Count occurrences of a char in a text file

2022-12-24 00:56:32 人气: 19

Overview We'll learn how to use Linux commands to get the number of occurrences of a specific character in an input file. We're assuming that you know some common Linux commands, including grep, awk, and tr. We'll also suppose that our input file tpoint.t...

Overview

We'll learn how to use Linux commands to get the number of occurrences of a specific character in an input file.

We're assuming that you know some common Linux commands, including grep, awk, and tr.

We'll also suppose that our input file tpoint.txt contains some dummy data −

$ cat tpoint.txt
"I Love Tpoint!!!"
"Tpoint is great!!!"

For the rest of the tutorial, we’ll be using tpoint.txt for demonstration purposes.

Using the grep Command

The grep command looks for a specific string in an input file.

We’ll now look at the command to get the number of characters in a file −

$ grep -o 'e' tpoint.txt | wc -l
4

We're searching for the occurrence of the letter 'e' in the file tpoint.txt. The −o option displays the matched part in a different line.

We now use the "|" symbol to connect the output of the grep program to the input of the wc program. The −l option in the `wc` command tells us how many lines there are in the given file.

Case-Insensitive Searching

The grep command allows for the use of the -i option to conduct a case-insensitive search.

$ grep -o -i 'l' tpoint.txt | wc -l
3

Using Multiple Input Files

You can use the grep command to check for multiple inputs at once. For example, if you want to know how long each line in a text file is, you could run the following command −

$ cat > dummy.txt
This is dummy text.
$ grep -o -i 'e' tpoint.txt dummy.txt | wc -l
5

We've added a new file called dummy.txt and performed a character count on both the file, which has been renamed from tpoint.text, and dummy.txt.

We used the grep command to count the number of characters in each file. The result included the total number of characters from both files.

Using the tr Command

The tr is a tool for performing character−based transformations.
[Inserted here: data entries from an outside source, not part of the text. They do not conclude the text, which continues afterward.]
Lemma separated_apart_all b r :
  separated (b :: r) = true -> Forall (fun b' => apart b b' = true) r.
Proof.
  revert b. induction r as [|b1 r IH]; intros b H; [constructor |].
  apply separated_cons in H. destruct H as [_ [Hr Hb]].
  constructor; [exact Hb |].
  pose proof (separated_cons _ _ Hr) as [Hn1 _].
  eapply List.Forall_impl; [| apply IH, Hr].
  intros b' Hb'. simpl in Hb'. now apply apart_trans with b1.
Qed.

Lemma separated_app pre r :
  separated (pre ++ r) = true -> separated r = true.
Proof.
  induction pre as [|p pre IH]; simpl app; intros H; [exact H |].
  apply IH. now apply separated_cons in H.
Qed.

(** ** The operations compute what their names say

    Normalisation keeps the versions of a list of bounds, so the
    intersection holds the versions of both ranges and the union the
    versions of either. *)

Lemma contains_app r1 r2 v :
  contains (r1 ++ r2) v = contains r1 v || contains r2 v.
Proof. apply existsb_app. Qed.

Lemma contains_Permutation r1 r2 v :
  Permutation r1 r2 -> contains r1 v = contains r2 v.
Proof.
  unfold contains.
  induction 1 as [| b l1 l2 _ IH | b1 b2 l | l1 l2 l3 _ IH1 _ IH2]; simpl.
  - reflexivity.
  - now rewrite IH.
  - now rewrite !orb_assoc, (orb_comm (bound_contains b2 v)).
  - congruence.
Qed.

Lemma contains_filter_inhabited bs v :
  contains (List.filter inhabited bs) v = contains bs v.
Proof.
  induction bs as [|b bs IH]; simpl; [reflexivity |].
  destruct (inhabited b) eqn:E; simpl; rewrite IH; [reflexivity |].
  destruct (bound_contains b v) eqn:Ec; [| reflexivity].
  apply bound_contains_inhabited in Ec. congruence.
Qed.

Lemma contains_map_half_open_form bs v :
  contains (map half_open_form bs) v = contains bs v.
Proof.
  induction bs as [|b bs IH]; simpl; [reflexivity |].
  now rewrite bound_contains_half_open_form, IH.
Qed.

(** Two intervals that overlap or touch, merged, hold the versions of
    both. *)
Lemma bound_contains_merged cur b v :
  start cur <=c start b ->
  apart cur b = false ->
  bound_contains {| lower := lower cur;
                    upper := max_upper (upper cur) (upper b) |} v
  = bound_contains cur v || bound_contains b v.
Proof.
  intros Hs Ha. apply cut_ltb_ge in Ha.
  apply eq_true_iff_eq. rewrite orb_true_iff, !bound_contains_iff.
  unfold start, finish in *. simpl. split.
  - intros [H1 H2].
    destruct (cut_ltb (Before v) (upper_cut (upper cur))) eqn:E.
    + left. split; [assumption | now apply cut_ltb_lt].
    + right. apply cut_ltb_ge in E. split.
      * eapply (Order.le_lt_trans cut_compare); [exact Ha |].
        eapply (Order.le_lt_trans cut_compare); [exact E |].
        apply before_lt_after.
      * unfold max_upper in H2. destruct (cut_leb _ _) eqn:E2; [assumption |].
        exfalso. apply (Order.lt_irrefl cut_compare (Before v)).
        eapply (Order.lt_le_trans cut_compare); eassumption.
  - intros [[H1 H2] | [H1 H2]].
    + split; [assumption |].
      eapply (Order.lt_le_trans cut_compare); [exact H2 | apply max_upper_ge_l].
    + split.
      * eapply (Order.le_lt_trans cut_compare); eassumption.
      * eapply (Order.lt_le_trans cut_compare); [exact H2 | apply max_upper_ge_r].
Qed.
We can combine two options, −c and −d, to get the number of characters −

$ tr -c -d 'l' < tpoint.txt | wc -c
2

Let us first understand the options used in the above command.

−c − This option will take the compliment of the set
−d − It will delete all the characters mentioned in the set

A string is defined as a sequence of characters. In our example, the string is just one letter, l.

When we combine the −c and −d options together, it will delete everything but the character specified by the −d option.

The resulting string will be piped into the wc command using a pipe symbol (|). The −c option in the wc command will return the total number of characters.

Case−insensitive Searching

You can perform searches using either upper or lower cases by adding both upper and lower cases to the set.

$ tr -cd 'lL' < tpoint.txt | wc -c
3

Using the awk Command

Awk is a programming tool for processing text files. It reads lines from an input file, performs some actions on each line, then writes the modified lines back into another file.

Unlike the two approaches we've discussed so far, this one is a bit trickier to understand.

Let’s take a look at the command and see how it works.

$ awk -F 'e' '{s+=(NF-1)} END {print s}' tpoint.txt
4

The default character used by the awk command line tool is a space. But here we h**e replaced the default field separators with an e using the -F command line argument. We want to split our data into two columns for every instance of “e”.

To get the number of characters per line, we need to add up the length of each line and then divide by the total number of lines. We can use the following code to achieve this− We add up the counts for each individual word and then finally, we get the overall character occurrence count for the whole document.

Performance Comparison

All three approaches we've discussed so far operate by performing the same basic task. However, the difference between them lies in their implementation of processing the data.

For small strings or small−sized files, the execution times for these commands are almost the same. However, the real differences between them are when their file sizes are too large.

Let's run all three of these command lines on a 1.1 GB file and see which one takes less time.

$ ls -lah large.txt
-rw-r--r--. 1 root root 1.1G Jun 12 10:53 large.txt

$ time grep -o 'e' large.txt | wc -l
82256735

real 0m40.733s
user 0m39.649s
sys 0m0.714s

$ time tr -c -d 'e' < large.txt | wc -c
82256735

real 0m2.542s
user 0m1.892s
sys 0m0.433s

$ time awk -Fe '{s+=(NF-1)} END {print s}' large.txt
82256735

real 0m11.080s
user 0m9.589s
sys 0m0.933s

The tr commands are the fastest of the three for counting characters in large files.

Conclusion

We've learned about different ways to find the number of characters in a text document. We've talked about some special cases like case−insensitve searches and searching from multiple input files.

We've found that the tr command runs faster than either the awk or the grep command.